Chris Kennedy will be giving a virtual talk on Friday, September 25th from 11am — 12pm. Zoom information will be distributed via the Berkeley NLP Seminar listserv. [Update: The preprint for this talk is now available.]
Title: Constructing Interval Variables via Faceted Rasch Measurement and Multitask Deep Learning: A Hate Speech Application
Abstract: We propose a general method for measuring complex variables on a continuous, interval spectrum by combining supervised deep learning with the Constructing Measures approach to faceted Rasch item response theory (IRT). We decompose the target construct, hate speech, into multiple constituent components that are labeled as ordinal survey items by human reviewers. Those survey responses are transformed via an IRT nonlinear activation into a debiased, continuous outcome measure. Our method estimates the survey interpretation bias of the human labelers and eliminates that influence on the generated continuous measure. We further estimate the response quality of individual labelers using faceted IRT, allowing low-quality labels to be removed or down-weighted.
Our faceted Rasch scaling procedure integrates naturally with a multitask, weight-sharing deep learning architecture for automated prediction on new data. The ratings on the theorized components of the target outcome are used as supervised, ordinal latent variables for the neural networks’ internal concept learning, improving adversarial robustness and promoting generalizability. We test the use of a neural activation function (ordinal softmax) and loss function (ordinal cross-entropy) designed to exploit the structure of ordinal outcome variables. Our multitask architecture leads to a new form of model interpretability because each continuous prediction can be directly explained by the constituent components in the penultimate layer.
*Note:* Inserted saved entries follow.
(** C6. A call of [compare_repositories] with fewer than 2 or more than 5
    repositories ends with the invalid-params [McpError] (code -32602) and
    no upstream call is made.  With 2 to 5 repositories, a token in the
    environment and both keys in every element, the validation passes and
    the metadata call of every target is made. *)
Theorem target_count_is_validated (X : Comparison.Externals)
  (environ : Comparison.Environ) (repositories : list Comparison.Repository)
  (metrics : option (list string)) :
  ((List.length repositories < 2 \/ 5 < List.length repositories)%nat ->
   (exists msg,
      snd (Comparison.compare_repositories X environ repositories metrics)
        = inl (Comparison.mkMcpError (-32602) msg)) /\
   Comparison.calls
     (fst (Comparison.compare_repositories X environ repositories metrics)) = []) /\
  ((2 <= List.length repositories <= 5)%nat ->
   environ "GITHUB_TOKEN" <> None ->
   (forall r, In r repositories ->
      Comparison.owner_key r <> None /\ Comparison.repo_key r <> None) ->
   exists targets,
     Comparison.validate environ repositories = inr targets /\
     repositories
       = map (fun t => Comparison.mkRepository (Some (fst t)) (Some (snd t)))
           targets /\
     forall t, In t targets ->
       In (Comparison.repo_call (fst t) (snd t))
         (Comparison.calls
            (fst (Comparison.compare_repositories X environ repositories
                    metrics)))).
Proof.
  split.
  - intros Hlen.
    destruct (validate_rejects_count environ repositories Hlen) as [msg Hv].
    unfold Comparison.compare_repositories. rewrite Hv. cbn. eauto.
  - intros Hlen Htok Hkeys.
    destruct (check_keys_complete repositories Hkeys) as [targets Hts].
    exists targets. rewrite validate_accepts by assumption.
    split; [exact Hts|]. split; [apply (check_keys_length _ _ Hts)|].
    intros t Ht. rewrite (calls_of_comparison X environ repositories metrics targets).
    + now apply metadata_calls_sent.
    + now rewrite validate_accepts.
Qed.

Lemma target_count_is_validated_witness :
  (snd (Comparison.compare_repositories Sample.scenario_two_targets
          Sample.with_token [Sample.target "org" "one"] None)
     = inl (Comparison.mkMcpError (-32602)
              "Ошибка валидации параметров: Необходимо указать минимум 2 репозитория для сравнения") /\
   Comparison.calls
     (fst (Comparison.compare_repositories Sample.scenario_two_targets
             Sample.with_token [Sample.target "org" "one"] None)) = []) /\
  In (Comparison.repo_call "org" "two")
    (Comparison.calls
       (fst (Comparison.compare_repositories Sample.scenario_two_targets
               Sample.with_token
               Sample.two_targets None))).
Proof.
  split.
  - destruct (target_count_is_validated Sample.scenario_two_targets
                Sample.with_token [Sample.target "org" "one"] None) as [Hrej _].
    destruct Hrej as [_ Hcalls]; [left; cbn; lia|].
    split; [reflexivity|exact Hcalls].
  - destruct (target_count_is_validated Sample.scenario_two_targets
                Sample.with_token
                Sample.two_targets None)
      as [_ Hacc].
    destruct Hacc as (targets & Hv & _ & Hcalls).
    + cbn. lia.
    + discriminate.
    + intros r [<-|[<-|[]]]; split; discriminate.
    + injection Hv as <-. apply (Hcalls ("org", "two")). right. now left.
Defined.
We demonstrate this new method on a dataset of 50,000 social media comments sourced from YouTube, Twitter, and Reddit and labeled by 10,000 United States-based Amazon Mechanical Turk workers to measure a continuous spectrum from hate speech to counterspeech. We evaluate Universal Sentence Encoders, BERT, and RoBERTa as language representation models for the comment text, and compare our predictive accuracy to Google Jigsaw’s Perspective API models, showing significant improvement over this standard benchmark.
Bio: Chris Kennedy is a postdoctoral fellow in biomedical informatics at Harvard Medical School; he received his PhD in biostatistics from UC Berkeley in 2020. His research interests include targeted causal inference and medical AI. Chris chaired the TextXD: Text Analysis Across Domains conference in 2019 & 2018 as a Berkeley Institute for Data Science fellow. He remains a research associate of D-Lab, the Integrative Cancer Research Group, and Kaiser Permanente’s Division of Research. In 2018 he led data science for the election campaigns of Governor Gavin Newsom and Congresswoman Katie Porter.